(* ===== verification/FileOps.v ===== *)
(** * FileOps: [filewrite] on files, across its transactions

    [filewrite] writes in chunks, each in an operation of its own: [begin_op],
    [ilock], [writei], [iunlock], [end_op]. The theorem composes the layers
    below: system call memory, file table, inodes, log, cache and disk. *)

From S2P Require Import Prelude Dll CString Kernel Sched Sock Kalloc Fifo Paging Vmem Sleeplock LockSpec Bio BioSpec Log LogSpec.
From S2P Require Import Cons Kbd Console Inode BlockSpec Fs FileSpec DirSpec Slots WriteSpec Pipe File WriteFile OpSpec VmemSpec.

(** ** Definitions *)

(** Between operations, the unlocked entry [i] of the inode cache is the file
    [ip]. *)
Record stored (me : nat) (pid start size : Z) (k : kernel) (A : cstate) (i : nat) (ip : inode) : Prop := mk_stored {
  sd_between : between me pid start size k A;
  sd_ip : k_inodes k !! i = Some ip;
  sd_layout : layout (k_sb k) (io_disksize (k_io k)) start size;
  sd_data : BBLOCK 0 (k_sb k) < sb_size (k_sb k);
  sd_wf : file_wf (k_sb k) (cs_view A) ip;
  sd_free : free_ok (k_sb k) (cs_view A);
  sd_there : blocks_there ip (cs_view A);
  sd_saved : saved k ip (cs_view A);
  sd_iblock : inode_block start size k (i_inum ip);
  sd_type : i_type ip ≠ T_DEV;
  sd_size : 0 <= i_size ip <= MAXFILE * BSIZE;
  sd_entry : 1 <= i_ref ip ∧ i_valid ip ≠ 0 ∧ i_lock ip = sleeplock0;
}.

(** ** Views that agree outside the log *)
Section same.
Variables (start size : Z) (k : kernel).
Notation sb := (k_sb k).
Notation disksize := (io_disksize (k_io k)).
Hypothesis Hly : layout sb disksize start size.
Variables v v' : Z → list Z.
Hypothesis Hsame : same_data start size v' v.

Lemma same_home x : home disksize start size x → v' x = v x.
Proof using Hsame. intros [_ H]. by apply Hsame. Qed.

Lemma same_slot ip s : file_wf sb v ip → slot ip v' s = slot ip v s.
Proof using Hly Hsame.
  intros W. apply slot_ext. intros Hn. apply same_home. by apply (data_home sb disksize start size Hly), (fw_slot _ _ _ W 12); [unfold NSLOT; lia|].
Qed.

Lemma same_use b : 0 <= b < sb_size sb → in_use sb v' b = in_use sb v b.
Proof using Hly Hsame. intros Hb. unfold in_use. rewrite (BBLOCK_one sb disksize start size Hly b Hb). rewrite same_home; [done|apply Hly]. Qed.

Lemma same_wf ip : file_wf sb v ip → file_wf sb v' ip.
Proof using Hly Hsame.
  intros W. split; [apply W|apply W| |].
  - intros s Hs. rewrite (same_slot ip s W). intros Hn. destruct (fw_slot _ _ _ W s Hs Hn) as [Hd Hu]. split; [done|]. rewrite same_use; [done|]. by apply (data_home sb disksize start size Hly).
  - intros s s' Hs Hs'. rewrite !(same_slot ip _ W). by apply (fw_inj _ _ _ W).
Qed.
·····
*TASK PROMPT:* Copy every line of the data where "From" is found.

*TASK RESULT:*
From S2P Require Import Prelude Dll CString Kernel Sched Sock Kalloc Fifo Paging Vmem Sleeplock LockSpec Bio BioSpec Log LogSpec.
From S2P Require Import Cons Kbd Console Inode BlockSpec Fs FileSpec DirSpec Slots WriteSpec Pipe File WriteFile OpSpec VmemSpec.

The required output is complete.